## [PROVIDED ENTRIES]
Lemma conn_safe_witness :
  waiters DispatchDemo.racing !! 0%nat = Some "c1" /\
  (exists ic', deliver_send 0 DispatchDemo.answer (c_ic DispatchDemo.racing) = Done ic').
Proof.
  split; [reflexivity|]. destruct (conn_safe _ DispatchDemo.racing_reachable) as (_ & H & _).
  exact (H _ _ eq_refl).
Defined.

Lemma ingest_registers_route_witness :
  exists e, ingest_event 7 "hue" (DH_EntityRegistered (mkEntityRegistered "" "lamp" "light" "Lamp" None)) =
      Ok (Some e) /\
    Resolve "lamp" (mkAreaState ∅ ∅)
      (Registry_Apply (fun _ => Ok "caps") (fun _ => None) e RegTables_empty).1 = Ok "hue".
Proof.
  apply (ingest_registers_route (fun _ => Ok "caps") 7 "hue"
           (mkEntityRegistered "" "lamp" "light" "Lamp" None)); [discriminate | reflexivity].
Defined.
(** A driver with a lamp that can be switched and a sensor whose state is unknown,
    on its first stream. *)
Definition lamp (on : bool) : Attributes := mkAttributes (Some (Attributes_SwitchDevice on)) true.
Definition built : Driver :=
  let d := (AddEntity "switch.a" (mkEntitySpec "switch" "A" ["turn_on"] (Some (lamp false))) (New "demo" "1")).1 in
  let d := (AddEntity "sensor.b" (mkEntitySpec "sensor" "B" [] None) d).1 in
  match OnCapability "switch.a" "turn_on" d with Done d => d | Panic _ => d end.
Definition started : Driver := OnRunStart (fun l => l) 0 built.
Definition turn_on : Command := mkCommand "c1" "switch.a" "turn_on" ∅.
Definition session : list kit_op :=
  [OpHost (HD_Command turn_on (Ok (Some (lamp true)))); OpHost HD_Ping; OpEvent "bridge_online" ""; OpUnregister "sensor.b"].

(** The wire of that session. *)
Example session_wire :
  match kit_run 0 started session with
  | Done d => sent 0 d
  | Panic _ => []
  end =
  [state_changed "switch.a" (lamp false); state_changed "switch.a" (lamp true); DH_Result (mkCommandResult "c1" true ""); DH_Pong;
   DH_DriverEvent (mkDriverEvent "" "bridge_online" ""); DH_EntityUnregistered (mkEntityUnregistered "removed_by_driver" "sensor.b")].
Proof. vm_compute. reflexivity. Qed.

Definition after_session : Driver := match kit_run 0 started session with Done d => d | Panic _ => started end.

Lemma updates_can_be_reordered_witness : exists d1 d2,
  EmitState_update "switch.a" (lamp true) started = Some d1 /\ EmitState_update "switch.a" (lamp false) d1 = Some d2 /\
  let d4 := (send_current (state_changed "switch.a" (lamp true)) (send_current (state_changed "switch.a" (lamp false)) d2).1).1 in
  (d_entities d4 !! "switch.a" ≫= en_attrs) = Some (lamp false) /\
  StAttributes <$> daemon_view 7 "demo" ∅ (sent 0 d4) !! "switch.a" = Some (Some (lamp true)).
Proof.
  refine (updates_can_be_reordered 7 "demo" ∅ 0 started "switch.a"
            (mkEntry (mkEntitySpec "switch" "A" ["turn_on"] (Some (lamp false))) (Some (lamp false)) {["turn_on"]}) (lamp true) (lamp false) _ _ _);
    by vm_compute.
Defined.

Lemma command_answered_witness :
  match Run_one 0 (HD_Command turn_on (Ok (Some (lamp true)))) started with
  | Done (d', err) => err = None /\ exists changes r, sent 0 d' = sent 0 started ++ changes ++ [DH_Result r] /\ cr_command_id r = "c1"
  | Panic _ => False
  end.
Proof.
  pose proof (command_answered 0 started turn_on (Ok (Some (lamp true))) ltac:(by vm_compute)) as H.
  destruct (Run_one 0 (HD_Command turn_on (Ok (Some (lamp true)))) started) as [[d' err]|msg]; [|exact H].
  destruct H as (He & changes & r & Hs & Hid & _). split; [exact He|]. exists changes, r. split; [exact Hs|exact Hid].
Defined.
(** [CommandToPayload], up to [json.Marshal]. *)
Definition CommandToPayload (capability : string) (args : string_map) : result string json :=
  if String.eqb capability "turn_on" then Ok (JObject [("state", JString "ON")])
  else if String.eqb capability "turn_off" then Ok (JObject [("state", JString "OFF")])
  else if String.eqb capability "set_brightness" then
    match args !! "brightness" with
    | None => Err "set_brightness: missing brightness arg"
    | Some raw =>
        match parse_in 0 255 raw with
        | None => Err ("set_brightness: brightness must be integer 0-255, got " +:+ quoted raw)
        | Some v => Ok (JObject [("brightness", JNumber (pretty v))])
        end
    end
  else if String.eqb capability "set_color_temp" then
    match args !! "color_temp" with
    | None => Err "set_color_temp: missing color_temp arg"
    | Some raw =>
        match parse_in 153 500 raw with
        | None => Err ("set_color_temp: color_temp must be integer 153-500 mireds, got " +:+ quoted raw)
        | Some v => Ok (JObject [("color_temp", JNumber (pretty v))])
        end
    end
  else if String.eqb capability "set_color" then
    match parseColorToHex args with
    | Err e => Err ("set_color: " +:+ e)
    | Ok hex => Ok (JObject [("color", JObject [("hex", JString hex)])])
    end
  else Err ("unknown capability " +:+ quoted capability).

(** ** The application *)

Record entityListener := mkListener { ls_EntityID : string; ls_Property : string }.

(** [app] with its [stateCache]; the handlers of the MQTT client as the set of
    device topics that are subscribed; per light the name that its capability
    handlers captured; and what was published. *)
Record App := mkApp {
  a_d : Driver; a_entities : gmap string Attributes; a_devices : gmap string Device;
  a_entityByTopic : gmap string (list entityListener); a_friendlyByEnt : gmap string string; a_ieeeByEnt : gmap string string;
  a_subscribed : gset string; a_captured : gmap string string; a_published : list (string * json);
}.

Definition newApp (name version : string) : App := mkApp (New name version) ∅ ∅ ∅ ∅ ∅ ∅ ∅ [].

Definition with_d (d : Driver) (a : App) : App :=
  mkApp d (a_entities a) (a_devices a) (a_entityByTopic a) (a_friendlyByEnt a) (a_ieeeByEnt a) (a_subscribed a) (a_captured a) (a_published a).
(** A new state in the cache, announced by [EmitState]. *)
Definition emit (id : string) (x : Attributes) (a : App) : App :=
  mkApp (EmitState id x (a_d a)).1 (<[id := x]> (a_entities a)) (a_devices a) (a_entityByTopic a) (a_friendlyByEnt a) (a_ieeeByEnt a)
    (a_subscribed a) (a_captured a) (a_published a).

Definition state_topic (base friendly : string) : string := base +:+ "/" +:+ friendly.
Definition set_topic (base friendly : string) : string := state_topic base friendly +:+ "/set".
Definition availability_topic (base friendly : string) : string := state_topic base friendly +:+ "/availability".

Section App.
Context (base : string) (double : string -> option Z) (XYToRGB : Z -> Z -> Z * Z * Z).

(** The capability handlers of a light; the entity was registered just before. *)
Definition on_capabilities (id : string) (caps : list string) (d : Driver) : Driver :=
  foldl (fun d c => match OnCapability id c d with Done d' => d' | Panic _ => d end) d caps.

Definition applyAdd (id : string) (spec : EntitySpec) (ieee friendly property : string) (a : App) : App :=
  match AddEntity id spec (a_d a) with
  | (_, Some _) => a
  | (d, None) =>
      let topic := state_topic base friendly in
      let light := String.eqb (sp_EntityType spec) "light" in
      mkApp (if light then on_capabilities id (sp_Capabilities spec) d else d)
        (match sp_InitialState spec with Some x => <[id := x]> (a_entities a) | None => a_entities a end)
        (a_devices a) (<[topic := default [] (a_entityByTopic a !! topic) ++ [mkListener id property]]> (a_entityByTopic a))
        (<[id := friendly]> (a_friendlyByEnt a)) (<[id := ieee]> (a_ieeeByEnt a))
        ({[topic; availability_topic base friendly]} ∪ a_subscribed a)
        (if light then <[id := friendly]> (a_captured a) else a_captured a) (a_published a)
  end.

## [EXERCISE]
Your task is to restate, word for word, only those lines above that fall between the line holding "Proof. vm_compute. reflexivity. Qed." and the line holding "(d_entities d4 !!", inclusive.

## [REPLY]
Proof. vm_compute. reflexivity. Qed.

Definition after_session : Driver := match kit_run 0 started session with Done d => d | Panic _ => started end.

Lemma updates_can_be_reordered_witness : exists d1 d2,
  EmitState_update "switch.a" (lamp true) started = Some d1 /\ EmitState_update "switch.a" (lamp false) d1 = Some d2 /\
  let d4 := (send_current (state_changed "switch.a" (lamp true)) (send_current (state_changed "switch.a" (lamp false)) d2).1).1 in
  (d_entities d4 !! "switch.a" ≫= en_attrs) = Some (lamp false) /\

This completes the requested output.